Noblesse oblige – Maiwenn Alix

Noblesse oblige

De Maiwenn Alix

Slalom – 400 pages

Une monarchie de strass et de paillettes

Dans un monde où la Révolution de 1789 n’a pas réussi, la France vit sous le règne autoritaire de Louis XXI. Pour maintenir son emprise sur le peuple, la monarchie utilise des émissions de téléréalité. La télévision est un outil de propagande et les nombreuses émissions de téléréalité donnent l’espoir d’une élévation aux masses populaires. Parmi celles-ci, l’émission Noblesse oblige, la plus populaire, met en vedette des jeunes roturières sélectionnées pour rencontrer des nobles et envisager des mariages avantageux. Celles qui ne trouvent pas un mari finissent dans un couvent.
Gabrielle est au service de la famille de Kerdoncuff depuis que son père s’est fait piéger et emprisonner à la Bastille. Après avoir récupéré – et presque mené à la ruine, la compagnie maritime florissante bâtie par son père adoptif – cette famille noble profite d’un dispositif fiscal avantageux en employant la jeune fille. Repérée par la duchesse de Léon, devenue la belle-mère de la gagnante de l’émission de l’année précédente, Gabrielle est sélectionnée pour participer à la prochaine saison de “Noblesse oblige”. Farouchement anti-royaliste, elle accepte la dangereuse proposition de devenir espionne pour les Républicains. Elle doit ainsi recueillir des informations sur l’origine de l’incendie qui a causé la mort de Capucine de Léon. Mais avec la participation du Dauphin à cette nouvelle saison, sa mission va s’avérer plus périlleuse que prévu. Une fois à Versailles, lieu de vie et de tournage de l’émission, Gabrielle se révèle être la plus parfaite des espionnes. Elle s’appuie sur des années d’expériences dans la dissimulation de ses sentiments et opinions, des années d’entraînement dans le rôle de la petite bonniche reconnaissante et obéissante au service nobles haïs. Au fil des jours, elle découvre des alliées tout aussi respectueuses en apparence des conventions et du pouvoir en place mais œuvrant dans l’ombre (et parfois sur un temps long) au noyautage de la monarchie.

Tout est écrit

Noblesse oblige mêle la monarchie traditionnelle, ses codes sociaux (et vestimentaires) corsetant à la modernité contemporaine.
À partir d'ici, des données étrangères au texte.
Lemma parse_list r buf :
  registry_ok r -> length buf = 260%nat ->
  _parse_key_space_list_payload (memcpy_at 0 (list_payload r) buf) (lenZ (list_payload r)) ks_list_calloc
    = Some (ks_list_of r).
Proof.
  intros Hr Hb. unfold _parse_key_space_list_payload.
  assert (E : exists tail, memcpy_at 0 (list_payload r) buf = list_payload r ++ tail).
  { eexists. unfold memcpy_at. by rewrite take_0. }
  destruct E as [tail ->].
  destruct r as [[name id]|]; cbn [list_payload]; [|done].
  destruct Hr as (Hn & _ & Hid). unfold lenZ. rewrite length_cons, length_app, length_int_le, length_padded by done.
  change (Z.of_nat (S (1 + 256)) <? 1) with false. cbv iota.
  rewrite <- app_comm_cons. change (take 1 (Byte.x01 :: _)) with [Byte.x01].
  change (Z.to_nat (le_int [Byte.x01])) with 1%nat. cbn [parse_entries_loop].
  set (e := KsListEntry (replicate 256 Byte.x00) 0).
  change (ks_entries ks_list_calloc) with [e]. change ([e] !! 0%nat) with (Some e).
  cbn [mbind option_bind le_names_buffer e]. unfold ks_list_of.
  assert (Hid' : le_int (take 1 (drop 1 (Byte.x01 :: (int_le 1 id ++ padded name) ++ tail))) = id).
  { change (take 1 _) with (int_le 1 id). by apply le_int_int_le. }
  assert (Hnm : memcpy_at 0 (take (Z.to_nat MAX_CONT_PATH_LEN)
      (drop (1 + 1) (Byte.x01 :: (int_le 1 id ++ padded name) ++ tail))) (replicate 256 Byte.x00) = padded name).
  { change (Z.to_nat MAX_CONT_PATH_LEN) with 255%nat.
    change (drop (1 + 1) _) with (drop 0 (padded name ++ tail)).
    rewrite drop_0, take_app_le by (rewrite length_padded; lia). unfold memcpy_at. cbn [take app].
    rewrite length_take, length_padded by lia. change (drop (0 + 255 `min` 256) _) with [Byte.x00].
    by apply padded_255. }
  rewrite Hid', Hnm. done.
Qed.

(** ** The operations over a driver *)

Section over_driver.
Context {D : Type} `{!KvsDriver D} `{!KvsDriverLaws D}.
Variable junk : Z -> list byte.
Hypothesis junk_length : forall n, 0 <= n -> length (junk n) = Z.to_nat n.
Implicit Types (d : D) (name : list byte).

(** The contents of the metadata key space. *)
Definition meta d : bytes_map := as_ks META_DATA_KEYSPACE_ID (drv_abs d).

(** The call returned with the driver in service and [f] done to the metadata. *)
Definition meta_step (f : bytes_map -> bytes_map) d d' : Prop :=
  drv_ok d' /\ drv_abs d' = as_update META_DATA_KEYSPACE_ID f (drv_abs d).

Lemma meta_ks_ok : ks_ok META_DATA_KEYSPACE_ID.
Proof. unfold ks_ok. lia. Qed.

Lemma meta_after f d d' : drv_ok d -> meta_step f d d' -> meta d' = f (meta d).
Proof.
  intros Hd [_ E]. unfold meta. rewrite E. apply as_ks_update; [apply meta_ks_ok|].
  by apply law_drv_spaces.
Qed.

Lemma meta_step_trans f g d1 d2 d3 :
  drv_ok d1 -> meta_step f d1 d2 -> meta_step g d2 d3 -> meta_step (fun m => g (f m)) d1 d3.
Proof.
  intros H1 [H2 E2] [H3 E3]. split; [done|]. rewrite E3, E2.
  apply as_update_compose; [apply meta_ks_ok|by apply law_drv_spaces].
Qed.

(** A call that reads leaves everything as it is. *)
Definition meta_same d d' : Prop := drv_ok d' /\ drv_abs d' = drv_abs d.
(** ** The specification *)

(** The requests that are refused, and with which code: keys have 4 to 255 bytes and
    values at most two megabytes, at offsets that are multiples of 512, and
    there is memory behind what has a length. *)
Definition refusal (k : kvs_key) (value : option kvs_value) : option kvs_result :=
  if bool_decide (~ (4 <= k_length k <= 255)) then Some KVS_ERR_KEY_LENGTH_INVALID
  else if bool_decide (k_key k = None) then Some KVS_ERR_PARAM_INVALID
  else
    v ← value;
    if bool_decide (~ (0 <= v_length v <= 2097152)) then Some KVS_ERR_VALUE_LENGTH_INVALID
    else if bool_decide (v_offset v mod 512 <> 0) then Some KVS_ERR_VALUE_OFFSET_MISALIGNED
    else if bool_decide (v_value v = None /\ v_length v <> 0) then Some KVS_ERR_PARAM_INVALID
    else None.

(** [f] is what a request does that is not refused. *)
Definition checked {A} (fail : kvs_result -> A) (key : option kvs_key) (value : option kvs_value)
    (f : kvs_key -> A) : A :=
  match key with
  | None => fail KVS_ERR_PARAM_INVALID
  | Some k => match refusal k value with Some r => fail r | None => f k end
  end.

Definition map_op (unread : kvs_value -> kvs_value) (o : kv_op) (m : bytes_map) : kv_answer * bytes_map :=
  match o with
  | KStore key value st =>
      let fail r := (AResult r, m) in
      match value, st with
      | Some v, Some st =>
          checked fail key value (fun k =>
            let '(r, m') := map_store st (key_bytes k) (value_bytes v) m in (AResult r, m'))
      | _, _ => fail KVS_ERR_PARAM_INVALID
      end
  | KRetrieve key value =>
      let fail r := (AValue r value, m) in
      match value with
      | Some v =>
          checked fail key value (fun k =>
            if v_length v mod KVS_VALUE_LENGTH_ALIGNMENT_UNIT =? 0
            then let '(r, v') := map_retrieve unread (key_bytes k) v m in (AValue r (Some v'), m)
            else fail KVS_ERR_PARAM_INVALID)
      | None => fail KVS_ERR_PARAM_INVALID
      end
  | KDelete key err =>
      let fail r := (AResult r, m) in
      match err with
      | Some err =>
          checked fail key None (fun k =>
            let '(r, m') := map_delete err (key_bytes k) m in (AResult r, m'))
      | None => fail KVS_ERR_PARAM_INVALID
      end
  | KExist key b =>
      checked (fun r => (AExist r b, m)) (Some key) None (fun k =>
        (AExist KVS_SUCCESS (if bool_decide (is_Some (m !! key_bytes k)) then Byte.x01 else Byte.x00), m))
  end.
(* ===== verification/SimDevice.v ===== *)
(** * A simulated key-value device

    A device that keeps one map per key space in memory: an instance of
    [NvmeKvDevice] on which the theorems about the kernel driver and the layers
    above it can be run. *)

From stdpp Require Import base numbers list gmap.
From S2P Require Import Prelude.
From S2P Require Import AdiTypes.
From S2P Require Import EmulInv.
From S2P Require Import EmulSpec.
From S2P Require Import NvmeCmd.

(** The maps and what the device answers to [Identify]. *)
Record sim_device := SimDevice { sd_store : astore; sd_identify : list byte }.

Definition sim_put (ks : Z) (m : bytes_map) (d : sim_device) : sim_device :=
  SimDevice (as_update ks (fun _ => m) (sd_store d)) (sd_identify d).

Definition sim_exec (c : nvme_command) (meta data : option (list byte)) (d : sim_device)
    : Z * Z * option (list byte) * sim_device :=
  match c with
  | kv_store _ ks _ vl kl opt inv key =>
      let '(st, m) := device_store opt (cmd_key kl key meta) (cmd_value vl inv data)
                        (as_ks ks (sd_store d)) in
      (st, 0, data, sim_put ks m d)
  | kv_retrieve ks offset vl kl _ key =>
      let '(st, total, out) := device_retrieve (cmd_key kl key meta) offset (4 * vl)
                                 (as_ks ks (sd_store d)) in
      (st, total, match out with Some o => memcpy_at 0 o <$> data | None => data end, d)
  | kv_delete ks kl opt key =>
      let '(st, m) := device_delete opt (cmd_key kl key meta) (as_ks ks (sd_store d)) in
      (st, 0, data, sim_put ks m d)
  | kv_exist ks kl _ key =>
      (device_exist (cmd_key kl key meta) (as_ks ks (sd_store d)), 0, data, d)
  | kv_iter_req _ _ _ _ _ | kv_iter_read _ _ _ _ => (KV_STATUS_SCAN_FINISHED, 0, data, d)
  end.

#[export] Instance sim_nvme_device : NvmeKvDevice sim_device := {|
  dev_exec := sim_exec;
  dev_admin := fun op _ _ data d =>
    (0, 0, if op =? 0x06 then memcpy_at 0 (sd_identify d) data else data, d)
|}.

(** Two key spaces, with values a 32-bit length can describe. *)
Definition sim_ready (d : sim_device) : Prop :=
  length (sd_store d) = 2%nat /\
  forall ks k v, as_ks ks (sd_store d) !! k = Some v -> lenZ v < 2 ^ 32.

Definition sim_empty : sim_device := SimDevice [∅; ∅] [].

Lemma sim_empty_ready : sim_ready sim_empty.
Proof.
  split; [done|]. intros ks k v. unfold as_ks. simpl.
  destruct (Z.to_nat ks) as [|[|n]]; simpl; by rewrite ?lookup_empty.
Qed.

Lemma as_ks_other ks ks' f s :
  0 <= ks -> 0 <= ks' -> ks <> ks' -> as_ks ks' (as_update ks f s) = as_ks ks' s.
Proof. intros. unfold as_update, as_ks. by rewrite list_lookup_insert_ne by lia. Qed.

Lemma sim_put_ready ks m d :
  ks_ok ks -> sim_ready d -> (forall k v, m !! k = Some v -> lenZ v < 2 ^ 32) -> sim_ready (sim_put ks m d).
Proof.
  intros Hks [Hl Hv] Hm. split; [simpl; unfold as_update; by rewrite length_insert|].
  intros ks' k v. simpl. unfold as_ks, as_update.
  destruct (decide (Z.to_nat ks = Z.to_nat ks')) as [E|E].
  - rewrite E, list_lookup_insert_eq.
    + apply Hm.
    + unfold ks_ok in Hks. lia.
  - rewrite list_lookup_insert_ne by done. apply Hv.
Qed.

#[export, refine] Instance sim_nvme_device_laws : NvmeKvDeviceLaws sim_device := {|
  dev_ready := sim_ready;
  dev_contents := sd_store;
  law_dev_spaces := _; law_dev_value_len := _; law_dev_store := _; law_dev_retrieve := _;
  law_dev_delete := _; law_dev_exist := _; law_dev_admin := _
|}.
Proof.
  - by intros d [? _].
  - intros d ks k v [_ H]. apply H.
  - intros d ks offset vl kl opt inv key meta data Hd Hks Hv _. simpl.
    assert (Hold := proj2 Hd ks). unfold device_store.
    set (k := cmd_key _ _ _) in *. set (v := cmd_value _ _ _) in *.
    assert (Hnew : forall k' v', <[k := v]> (as_ks ks (sd_store d)) !! k' = Some v' -> lenZ v' < 2 ^ 32).
    { intros k' v'. rewrite lookup_insert_Some. intros [[_ <-]|[_ ?]]; [|by eapply Hold].
      lia. }
    destruct (as_ks ks (sd_store d) !! k); destruct (opt =? _); eexists 0, _;
      (split; [done|]); (split; [|done]); apply sim_put_ready; auto.
  - intros d ks offset vl kl key meta data Hd Hks _. simpl.
    destruct (device_retrieve _ _ _ _) as [[st total] out]. by exists total, d.
  - intros d ks kl opt key meta Hd Hks _. simpl. assert (Hold := proj2 Hd ks). unfold device_delete.
    destruct (_ !! _); eexists 0, _; (split; [done|]); (split; [|done]); apply sim_put_ready; auto.
    intros k v. rewrite lookup_delete_Some. intros [_ ?]. by eapply Hold.
  - intros d ks kl opt key meta Hd Hks. simpl. by exists 0, d.
  - intros d op nsid cdw10 data Hd _. simpl. by eexists 0, 0, _, d.
Defined.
L’intrigue est bien construite, avec un rythme soutenu et des rebondissements qui donne un aspect page-turner au roman. En explorant les jeux de pouvoir au sein de la noblesse, le roman dépeint une classe sociale à la privilégiée, corrompue et perverse. Il met aussi en lumière les travers de la téléréalité, en exposant les manipulations, les scénarios fabriqués, et les jeux de pouvoir qui se cachent derrière cette industrie du divertissement.
L’histoire est racontée du point de vue de Gabrielle, imprégnée de sa subjectivité et de son intelligence. Si cette perspective crée une proximité émotionnelle et permet une exploration approfondie de son caractère, elle limite le développement des personnages secondaires. Gabrielle, pianiste de talent, sélectionne et interprète mentalement les morceaux les plus adaptés à chaque situation ou défi ce qui lui permet de se concentrer sur son jeu d’actrice (et de tenir le choc dans les moments les plus difficiles. Un procédé ingénieux.
Complots, faux-semblants, tortures psychologique et physique… C’est bien plus sombre que ce à quoi on pourrait s’attendre dans un roman young adult, mais j’ai beaucoup apprécié cette noirceur. Même si le roman ses suffit à lui-même, la fin laisse la porte ouverte à un éventuel second tome ce qui n’est pas pour me déplaire.

Citation

— N’allez surtout pas croire que votre « sang pur » vous anoblit. Vous n’êtes pas noble. Si vous êtes là, c’est parce que mes services vous ont identifiée comme étant suffisamment jolie pour passer à l’image, raisonnablement éduquée ou douée, et ayant un ADN exempt de certaines tares génétiques. N’allez pas croire que vous êtes l’égale de celui que vous épouserez. Vous, comme toutes les jeunes filles qui participent à cette émission depuis près de deux décennies, n’êtes là que pour assurer à la noblesse des héritiers sains. Le seul but de ces rencontres annuelles est d’introduire suffisamment de diversité génétique pour pallier la consanguinité qu’ont introduite pendant des siècles les mariages arrangés entre cousins trop proches.
Je prends sur moi pour acquiescer avec humilité et gravité.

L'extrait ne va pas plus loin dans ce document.